===== DATA TO PROCESS =====

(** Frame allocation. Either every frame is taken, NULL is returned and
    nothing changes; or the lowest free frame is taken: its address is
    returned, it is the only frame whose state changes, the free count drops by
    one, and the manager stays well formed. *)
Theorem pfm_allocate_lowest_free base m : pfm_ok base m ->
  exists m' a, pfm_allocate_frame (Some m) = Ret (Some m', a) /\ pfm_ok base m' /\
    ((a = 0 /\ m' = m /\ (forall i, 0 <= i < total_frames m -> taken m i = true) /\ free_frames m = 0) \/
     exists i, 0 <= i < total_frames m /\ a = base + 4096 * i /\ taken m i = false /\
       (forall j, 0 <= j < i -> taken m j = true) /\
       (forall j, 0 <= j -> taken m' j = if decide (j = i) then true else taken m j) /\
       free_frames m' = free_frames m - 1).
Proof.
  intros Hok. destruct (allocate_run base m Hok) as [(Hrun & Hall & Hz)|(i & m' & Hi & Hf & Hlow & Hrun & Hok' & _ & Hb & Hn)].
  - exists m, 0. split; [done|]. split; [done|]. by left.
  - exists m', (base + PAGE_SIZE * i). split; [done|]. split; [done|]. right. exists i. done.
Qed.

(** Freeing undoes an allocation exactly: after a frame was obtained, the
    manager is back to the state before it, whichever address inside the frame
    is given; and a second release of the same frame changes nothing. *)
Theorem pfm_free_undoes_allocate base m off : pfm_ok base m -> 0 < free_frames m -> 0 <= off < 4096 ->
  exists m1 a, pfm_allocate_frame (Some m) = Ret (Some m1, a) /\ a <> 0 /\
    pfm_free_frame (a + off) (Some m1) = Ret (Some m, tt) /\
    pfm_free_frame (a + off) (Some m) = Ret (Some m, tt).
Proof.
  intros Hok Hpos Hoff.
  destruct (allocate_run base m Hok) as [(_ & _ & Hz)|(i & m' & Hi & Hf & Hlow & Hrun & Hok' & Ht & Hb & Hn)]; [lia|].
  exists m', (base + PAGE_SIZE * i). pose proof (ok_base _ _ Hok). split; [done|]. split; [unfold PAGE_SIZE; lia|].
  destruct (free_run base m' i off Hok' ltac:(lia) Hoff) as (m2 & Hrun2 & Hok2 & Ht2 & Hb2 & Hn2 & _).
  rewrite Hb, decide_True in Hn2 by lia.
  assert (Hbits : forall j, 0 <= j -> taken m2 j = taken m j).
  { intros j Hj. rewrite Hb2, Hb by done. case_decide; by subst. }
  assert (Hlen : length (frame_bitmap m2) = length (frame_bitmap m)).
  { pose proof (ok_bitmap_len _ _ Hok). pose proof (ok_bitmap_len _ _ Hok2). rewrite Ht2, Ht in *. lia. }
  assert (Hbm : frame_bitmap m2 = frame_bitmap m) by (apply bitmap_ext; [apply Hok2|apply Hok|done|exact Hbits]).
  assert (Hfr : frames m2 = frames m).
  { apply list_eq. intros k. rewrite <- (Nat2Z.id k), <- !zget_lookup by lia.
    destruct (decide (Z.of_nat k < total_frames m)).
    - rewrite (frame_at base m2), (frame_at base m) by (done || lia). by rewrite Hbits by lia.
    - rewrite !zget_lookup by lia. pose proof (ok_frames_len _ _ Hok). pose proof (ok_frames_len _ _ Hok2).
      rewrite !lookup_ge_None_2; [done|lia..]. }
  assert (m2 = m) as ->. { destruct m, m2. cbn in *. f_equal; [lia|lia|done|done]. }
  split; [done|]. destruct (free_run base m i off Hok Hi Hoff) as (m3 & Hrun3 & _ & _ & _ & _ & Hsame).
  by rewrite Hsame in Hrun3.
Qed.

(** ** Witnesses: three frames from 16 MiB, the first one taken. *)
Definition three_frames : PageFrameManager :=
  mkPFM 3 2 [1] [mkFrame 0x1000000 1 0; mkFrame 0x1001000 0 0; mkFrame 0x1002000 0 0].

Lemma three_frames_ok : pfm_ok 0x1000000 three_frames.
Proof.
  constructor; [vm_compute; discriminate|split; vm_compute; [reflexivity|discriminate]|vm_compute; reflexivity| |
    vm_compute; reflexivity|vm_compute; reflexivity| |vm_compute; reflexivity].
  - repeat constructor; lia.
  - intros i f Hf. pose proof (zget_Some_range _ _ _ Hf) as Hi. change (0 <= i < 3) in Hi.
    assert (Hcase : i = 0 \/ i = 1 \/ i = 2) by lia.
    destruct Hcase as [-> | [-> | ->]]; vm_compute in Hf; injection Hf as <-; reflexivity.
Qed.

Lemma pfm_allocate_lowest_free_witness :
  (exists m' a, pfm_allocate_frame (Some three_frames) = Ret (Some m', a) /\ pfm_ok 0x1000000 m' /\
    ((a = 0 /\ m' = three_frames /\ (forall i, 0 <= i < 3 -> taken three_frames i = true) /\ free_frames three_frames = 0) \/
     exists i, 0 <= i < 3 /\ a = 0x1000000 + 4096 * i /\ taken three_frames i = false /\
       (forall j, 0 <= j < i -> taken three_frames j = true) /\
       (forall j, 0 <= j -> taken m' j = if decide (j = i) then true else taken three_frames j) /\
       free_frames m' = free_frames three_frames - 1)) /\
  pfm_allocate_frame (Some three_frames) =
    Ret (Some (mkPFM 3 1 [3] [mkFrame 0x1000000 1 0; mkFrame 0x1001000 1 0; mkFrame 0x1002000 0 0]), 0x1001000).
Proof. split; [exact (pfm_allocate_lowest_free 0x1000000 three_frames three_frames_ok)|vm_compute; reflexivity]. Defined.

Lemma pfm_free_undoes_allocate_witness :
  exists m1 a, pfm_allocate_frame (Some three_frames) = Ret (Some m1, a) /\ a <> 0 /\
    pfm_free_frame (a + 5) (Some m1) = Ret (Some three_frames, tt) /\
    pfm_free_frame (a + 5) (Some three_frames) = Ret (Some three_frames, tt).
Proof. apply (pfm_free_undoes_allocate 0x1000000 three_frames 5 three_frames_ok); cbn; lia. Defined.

=====
===== DATA TO PROCESS =====

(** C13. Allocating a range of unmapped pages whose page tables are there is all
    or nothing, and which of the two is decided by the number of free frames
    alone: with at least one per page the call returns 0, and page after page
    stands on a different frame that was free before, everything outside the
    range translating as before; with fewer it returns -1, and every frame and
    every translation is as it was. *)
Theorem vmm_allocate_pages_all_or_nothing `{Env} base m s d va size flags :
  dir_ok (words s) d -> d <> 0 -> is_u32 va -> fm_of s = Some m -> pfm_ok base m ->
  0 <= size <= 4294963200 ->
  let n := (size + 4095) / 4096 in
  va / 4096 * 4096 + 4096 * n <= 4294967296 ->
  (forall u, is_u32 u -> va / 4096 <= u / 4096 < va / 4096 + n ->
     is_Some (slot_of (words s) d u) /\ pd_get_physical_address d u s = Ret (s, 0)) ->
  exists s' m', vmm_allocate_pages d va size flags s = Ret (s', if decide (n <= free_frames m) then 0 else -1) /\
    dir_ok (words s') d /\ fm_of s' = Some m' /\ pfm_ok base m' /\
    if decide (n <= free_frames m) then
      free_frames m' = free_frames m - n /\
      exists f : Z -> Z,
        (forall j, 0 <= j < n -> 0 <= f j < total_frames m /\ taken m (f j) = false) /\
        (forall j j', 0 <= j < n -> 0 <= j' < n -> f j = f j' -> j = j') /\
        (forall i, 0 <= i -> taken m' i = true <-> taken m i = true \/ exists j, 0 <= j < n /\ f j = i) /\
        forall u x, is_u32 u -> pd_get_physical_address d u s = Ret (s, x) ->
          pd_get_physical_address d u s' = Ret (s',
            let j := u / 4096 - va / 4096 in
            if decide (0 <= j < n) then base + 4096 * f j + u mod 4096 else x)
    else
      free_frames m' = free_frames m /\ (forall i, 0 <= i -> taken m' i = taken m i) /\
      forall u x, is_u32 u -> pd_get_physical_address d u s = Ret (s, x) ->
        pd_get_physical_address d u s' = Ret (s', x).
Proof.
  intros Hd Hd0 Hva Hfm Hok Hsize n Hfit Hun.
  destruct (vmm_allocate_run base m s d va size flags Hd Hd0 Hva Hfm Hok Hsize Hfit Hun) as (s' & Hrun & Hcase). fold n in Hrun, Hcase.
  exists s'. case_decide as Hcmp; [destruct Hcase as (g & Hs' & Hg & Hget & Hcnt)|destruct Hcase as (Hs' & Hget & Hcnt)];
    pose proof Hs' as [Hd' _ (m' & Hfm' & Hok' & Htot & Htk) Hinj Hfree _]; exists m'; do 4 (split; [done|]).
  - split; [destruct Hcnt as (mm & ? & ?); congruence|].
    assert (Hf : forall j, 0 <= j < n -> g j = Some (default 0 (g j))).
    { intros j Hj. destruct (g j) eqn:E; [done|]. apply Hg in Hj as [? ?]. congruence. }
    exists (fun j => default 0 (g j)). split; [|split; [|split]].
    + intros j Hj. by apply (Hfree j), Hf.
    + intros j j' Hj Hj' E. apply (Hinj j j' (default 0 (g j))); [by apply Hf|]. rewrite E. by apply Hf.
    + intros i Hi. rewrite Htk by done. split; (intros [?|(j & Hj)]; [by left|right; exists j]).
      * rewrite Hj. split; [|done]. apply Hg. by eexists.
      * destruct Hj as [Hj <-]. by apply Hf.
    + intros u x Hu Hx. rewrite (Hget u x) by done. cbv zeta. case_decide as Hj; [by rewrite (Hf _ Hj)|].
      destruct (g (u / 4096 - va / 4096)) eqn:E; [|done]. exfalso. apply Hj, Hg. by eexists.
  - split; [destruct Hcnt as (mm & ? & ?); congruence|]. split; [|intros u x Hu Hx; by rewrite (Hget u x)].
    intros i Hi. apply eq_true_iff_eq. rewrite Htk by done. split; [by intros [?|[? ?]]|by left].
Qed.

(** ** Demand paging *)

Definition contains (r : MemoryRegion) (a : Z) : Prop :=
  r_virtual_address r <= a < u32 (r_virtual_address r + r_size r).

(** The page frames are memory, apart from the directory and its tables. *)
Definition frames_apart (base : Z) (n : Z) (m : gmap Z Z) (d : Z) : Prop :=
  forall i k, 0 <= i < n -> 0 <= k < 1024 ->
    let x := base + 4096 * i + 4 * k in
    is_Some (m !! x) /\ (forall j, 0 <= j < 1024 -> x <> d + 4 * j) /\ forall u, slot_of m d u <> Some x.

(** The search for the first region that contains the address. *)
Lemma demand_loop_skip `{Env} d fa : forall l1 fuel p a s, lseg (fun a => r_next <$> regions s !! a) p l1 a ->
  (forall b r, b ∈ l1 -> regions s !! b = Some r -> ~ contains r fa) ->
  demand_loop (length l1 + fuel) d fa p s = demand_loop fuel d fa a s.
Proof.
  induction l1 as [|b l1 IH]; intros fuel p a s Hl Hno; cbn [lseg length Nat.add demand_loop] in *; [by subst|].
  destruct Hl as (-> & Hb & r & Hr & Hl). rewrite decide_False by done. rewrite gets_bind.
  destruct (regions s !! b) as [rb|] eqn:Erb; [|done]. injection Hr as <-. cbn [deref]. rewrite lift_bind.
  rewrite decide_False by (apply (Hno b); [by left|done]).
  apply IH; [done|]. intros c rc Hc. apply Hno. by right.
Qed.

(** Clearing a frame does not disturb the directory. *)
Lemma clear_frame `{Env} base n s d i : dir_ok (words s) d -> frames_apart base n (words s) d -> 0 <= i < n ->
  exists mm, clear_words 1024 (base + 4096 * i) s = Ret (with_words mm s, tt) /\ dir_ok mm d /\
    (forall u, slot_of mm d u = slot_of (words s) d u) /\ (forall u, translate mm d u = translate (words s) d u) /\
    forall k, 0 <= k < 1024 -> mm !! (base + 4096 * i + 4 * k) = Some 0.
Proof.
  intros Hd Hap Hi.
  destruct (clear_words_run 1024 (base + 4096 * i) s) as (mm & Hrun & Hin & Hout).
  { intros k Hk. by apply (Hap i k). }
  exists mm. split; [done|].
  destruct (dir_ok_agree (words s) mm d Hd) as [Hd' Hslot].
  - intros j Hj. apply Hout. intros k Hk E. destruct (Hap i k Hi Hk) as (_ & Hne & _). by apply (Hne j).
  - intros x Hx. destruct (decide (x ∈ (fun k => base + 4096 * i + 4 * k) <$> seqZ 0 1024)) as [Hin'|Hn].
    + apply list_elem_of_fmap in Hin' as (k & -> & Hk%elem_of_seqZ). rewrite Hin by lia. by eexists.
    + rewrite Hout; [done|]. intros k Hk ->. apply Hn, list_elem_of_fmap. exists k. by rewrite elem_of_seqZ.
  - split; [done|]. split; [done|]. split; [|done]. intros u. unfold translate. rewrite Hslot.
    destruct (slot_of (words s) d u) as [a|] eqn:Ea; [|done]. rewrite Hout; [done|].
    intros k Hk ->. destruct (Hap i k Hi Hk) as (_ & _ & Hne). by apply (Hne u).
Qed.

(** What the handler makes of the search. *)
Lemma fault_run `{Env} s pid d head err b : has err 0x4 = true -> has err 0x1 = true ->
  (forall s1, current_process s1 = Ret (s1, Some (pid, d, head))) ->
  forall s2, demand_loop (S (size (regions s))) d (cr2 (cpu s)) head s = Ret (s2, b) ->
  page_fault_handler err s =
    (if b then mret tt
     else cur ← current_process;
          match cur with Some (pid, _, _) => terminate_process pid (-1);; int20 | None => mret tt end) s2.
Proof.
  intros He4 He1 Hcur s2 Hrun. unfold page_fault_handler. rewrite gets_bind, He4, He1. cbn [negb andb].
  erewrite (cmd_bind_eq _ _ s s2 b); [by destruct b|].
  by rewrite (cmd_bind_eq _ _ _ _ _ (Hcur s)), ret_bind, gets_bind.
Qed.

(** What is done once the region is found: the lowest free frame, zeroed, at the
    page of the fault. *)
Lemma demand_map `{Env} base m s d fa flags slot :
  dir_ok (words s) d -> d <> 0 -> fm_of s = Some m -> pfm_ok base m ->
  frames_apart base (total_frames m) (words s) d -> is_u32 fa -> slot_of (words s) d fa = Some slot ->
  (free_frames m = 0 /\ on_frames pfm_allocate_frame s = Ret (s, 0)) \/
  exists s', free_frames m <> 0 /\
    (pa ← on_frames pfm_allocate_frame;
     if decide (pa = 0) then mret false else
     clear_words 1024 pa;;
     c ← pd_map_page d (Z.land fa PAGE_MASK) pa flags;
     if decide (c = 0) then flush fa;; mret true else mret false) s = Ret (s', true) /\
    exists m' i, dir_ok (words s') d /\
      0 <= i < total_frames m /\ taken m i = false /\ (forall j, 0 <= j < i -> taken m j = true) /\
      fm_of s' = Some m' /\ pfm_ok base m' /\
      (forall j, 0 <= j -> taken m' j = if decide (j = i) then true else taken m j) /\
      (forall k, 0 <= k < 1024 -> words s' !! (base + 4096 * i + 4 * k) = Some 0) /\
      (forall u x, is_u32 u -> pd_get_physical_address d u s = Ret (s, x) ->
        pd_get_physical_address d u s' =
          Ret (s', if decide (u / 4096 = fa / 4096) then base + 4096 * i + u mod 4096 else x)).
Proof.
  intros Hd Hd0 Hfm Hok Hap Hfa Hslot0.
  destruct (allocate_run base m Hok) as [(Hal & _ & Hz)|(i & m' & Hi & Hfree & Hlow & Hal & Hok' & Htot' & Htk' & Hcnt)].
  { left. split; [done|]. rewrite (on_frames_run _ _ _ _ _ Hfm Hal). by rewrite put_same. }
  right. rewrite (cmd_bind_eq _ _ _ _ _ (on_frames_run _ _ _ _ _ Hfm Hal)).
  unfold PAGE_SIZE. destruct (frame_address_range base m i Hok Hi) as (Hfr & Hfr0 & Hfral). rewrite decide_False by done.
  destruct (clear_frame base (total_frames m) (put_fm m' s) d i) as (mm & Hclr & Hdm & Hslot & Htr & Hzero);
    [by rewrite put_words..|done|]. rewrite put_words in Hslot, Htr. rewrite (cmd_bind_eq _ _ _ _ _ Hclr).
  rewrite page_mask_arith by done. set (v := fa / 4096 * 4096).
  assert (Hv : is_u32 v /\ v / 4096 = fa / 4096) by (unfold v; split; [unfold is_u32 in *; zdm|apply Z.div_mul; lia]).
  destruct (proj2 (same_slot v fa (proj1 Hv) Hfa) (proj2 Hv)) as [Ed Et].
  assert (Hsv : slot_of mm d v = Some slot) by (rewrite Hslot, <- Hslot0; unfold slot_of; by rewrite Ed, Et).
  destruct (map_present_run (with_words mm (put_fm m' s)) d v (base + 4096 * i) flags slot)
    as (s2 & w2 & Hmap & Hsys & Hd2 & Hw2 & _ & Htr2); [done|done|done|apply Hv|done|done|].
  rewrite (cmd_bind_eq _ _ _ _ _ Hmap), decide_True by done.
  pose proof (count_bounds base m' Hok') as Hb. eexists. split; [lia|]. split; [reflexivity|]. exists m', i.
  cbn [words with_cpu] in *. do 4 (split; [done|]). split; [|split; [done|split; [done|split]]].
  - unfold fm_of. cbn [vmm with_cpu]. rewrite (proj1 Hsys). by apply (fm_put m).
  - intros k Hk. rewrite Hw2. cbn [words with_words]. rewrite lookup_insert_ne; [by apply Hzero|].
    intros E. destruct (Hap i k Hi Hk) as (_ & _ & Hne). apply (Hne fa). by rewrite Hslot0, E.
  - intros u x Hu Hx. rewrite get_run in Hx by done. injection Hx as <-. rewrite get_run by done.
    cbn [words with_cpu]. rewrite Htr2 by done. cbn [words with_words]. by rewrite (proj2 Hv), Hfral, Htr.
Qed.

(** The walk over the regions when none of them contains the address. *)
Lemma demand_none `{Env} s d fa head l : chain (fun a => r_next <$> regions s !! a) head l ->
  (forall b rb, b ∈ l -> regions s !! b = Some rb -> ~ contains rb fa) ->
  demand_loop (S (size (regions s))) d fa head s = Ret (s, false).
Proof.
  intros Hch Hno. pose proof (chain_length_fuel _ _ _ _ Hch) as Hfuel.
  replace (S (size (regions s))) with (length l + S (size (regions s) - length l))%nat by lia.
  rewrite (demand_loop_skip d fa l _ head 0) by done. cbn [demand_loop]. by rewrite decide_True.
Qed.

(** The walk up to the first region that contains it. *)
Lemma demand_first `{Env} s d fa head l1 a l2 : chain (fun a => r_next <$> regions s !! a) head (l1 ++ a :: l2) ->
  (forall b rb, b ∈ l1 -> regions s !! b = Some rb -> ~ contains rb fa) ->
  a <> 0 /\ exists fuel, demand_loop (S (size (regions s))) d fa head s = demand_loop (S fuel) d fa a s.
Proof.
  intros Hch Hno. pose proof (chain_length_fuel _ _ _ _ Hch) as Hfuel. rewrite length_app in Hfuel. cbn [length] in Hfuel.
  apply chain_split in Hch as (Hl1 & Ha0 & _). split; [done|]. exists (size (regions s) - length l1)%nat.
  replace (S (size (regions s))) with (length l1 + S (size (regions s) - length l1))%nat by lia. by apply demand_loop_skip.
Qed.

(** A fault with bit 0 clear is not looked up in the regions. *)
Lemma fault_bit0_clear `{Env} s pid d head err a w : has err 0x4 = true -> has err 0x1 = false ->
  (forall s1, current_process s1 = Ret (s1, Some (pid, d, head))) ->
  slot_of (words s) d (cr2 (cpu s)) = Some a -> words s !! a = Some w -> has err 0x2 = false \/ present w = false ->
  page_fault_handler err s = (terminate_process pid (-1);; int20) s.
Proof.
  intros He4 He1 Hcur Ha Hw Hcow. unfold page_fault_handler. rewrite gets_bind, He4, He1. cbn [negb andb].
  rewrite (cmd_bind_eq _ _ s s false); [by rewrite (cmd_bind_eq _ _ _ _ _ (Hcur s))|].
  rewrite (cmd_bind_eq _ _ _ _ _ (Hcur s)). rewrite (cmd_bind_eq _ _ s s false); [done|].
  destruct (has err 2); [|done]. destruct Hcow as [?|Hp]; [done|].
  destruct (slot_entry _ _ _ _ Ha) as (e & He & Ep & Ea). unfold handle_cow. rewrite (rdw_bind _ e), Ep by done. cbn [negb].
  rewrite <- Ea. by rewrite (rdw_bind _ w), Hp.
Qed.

=====
===== DATA TO PROCESS =====

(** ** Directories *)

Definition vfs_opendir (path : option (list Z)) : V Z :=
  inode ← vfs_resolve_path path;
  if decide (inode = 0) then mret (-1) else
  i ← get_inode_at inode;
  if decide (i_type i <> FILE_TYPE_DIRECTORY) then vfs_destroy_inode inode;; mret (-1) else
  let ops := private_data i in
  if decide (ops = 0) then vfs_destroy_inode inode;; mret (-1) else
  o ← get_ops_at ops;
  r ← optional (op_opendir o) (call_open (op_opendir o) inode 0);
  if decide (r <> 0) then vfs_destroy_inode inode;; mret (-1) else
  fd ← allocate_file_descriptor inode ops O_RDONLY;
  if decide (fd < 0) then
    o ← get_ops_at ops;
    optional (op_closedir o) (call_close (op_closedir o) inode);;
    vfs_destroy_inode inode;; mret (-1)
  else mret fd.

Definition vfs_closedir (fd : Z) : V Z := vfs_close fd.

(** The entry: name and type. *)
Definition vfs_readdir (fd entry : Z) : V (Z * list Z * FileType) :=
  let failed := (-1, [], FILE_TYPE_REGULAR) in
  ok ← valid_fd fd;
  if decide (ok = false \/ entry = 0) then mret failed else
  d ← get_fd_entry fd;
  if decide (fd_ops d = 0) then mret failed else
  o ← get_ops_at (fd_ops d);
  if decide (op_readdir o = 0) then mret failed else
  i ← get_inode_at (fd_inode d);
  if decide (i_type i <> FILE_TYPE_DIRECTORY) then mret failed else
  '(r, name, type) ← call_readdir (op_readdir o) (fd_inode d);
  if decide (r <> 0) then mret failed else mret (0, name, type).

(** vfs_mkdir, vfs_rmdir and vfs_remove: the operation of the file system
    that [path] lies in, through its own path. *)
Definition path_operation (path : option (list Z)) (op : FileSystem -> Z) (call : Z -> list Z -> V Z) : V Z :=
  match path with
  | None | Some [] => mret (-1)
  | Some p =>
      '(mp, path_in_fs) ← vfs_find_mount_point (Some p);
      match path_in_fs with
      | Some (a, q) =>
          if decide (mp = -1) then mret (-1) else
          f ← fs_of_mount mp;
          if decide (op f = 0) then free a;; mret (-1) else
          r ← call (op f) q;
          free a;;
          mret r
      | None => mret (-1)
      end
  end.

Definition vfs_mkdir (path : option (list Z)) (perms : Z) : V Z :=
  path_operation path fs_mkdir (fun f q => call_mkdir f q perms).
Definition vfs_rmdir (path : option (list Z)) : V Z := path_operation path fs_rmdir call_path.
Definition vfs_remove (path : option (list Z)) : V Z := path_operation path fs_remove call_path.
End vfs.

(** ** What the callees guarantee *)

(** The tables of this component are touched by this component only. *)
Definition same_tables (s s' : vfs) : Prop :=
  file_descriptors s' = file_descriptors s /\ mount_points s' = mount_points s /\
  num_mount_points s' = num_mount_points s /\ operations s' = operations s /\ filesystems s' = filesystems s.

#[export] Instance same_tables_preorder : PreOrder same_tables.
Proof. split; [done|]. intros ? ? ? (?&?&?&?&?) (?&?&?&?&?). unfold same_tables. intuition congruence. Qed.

=====

## WORK REQUIRED
Transcribe the records above exactly, beginning at the line that contains "intros Hd Hd0 Hfm Hok Hap Hfa Hslot0." and ending with the line that contains "left. split; [done|].", both included, and nothing else.

## ANSWER BOX
  intros Hd Hd0 Hfm Hok Hap Hfa Hslot0.
  destruct (allocate_run base m Hok) as [(Hal & _ & Hz)|(i & m' & Hi & Hfree & Hlow & Hal & Hok' & Htot' & Htk' & Hcnt)].
  { left. split; [done|]. rewrite (on_frames_run _ _ _ _ _ Hfm Hal). by rewrite put_same. }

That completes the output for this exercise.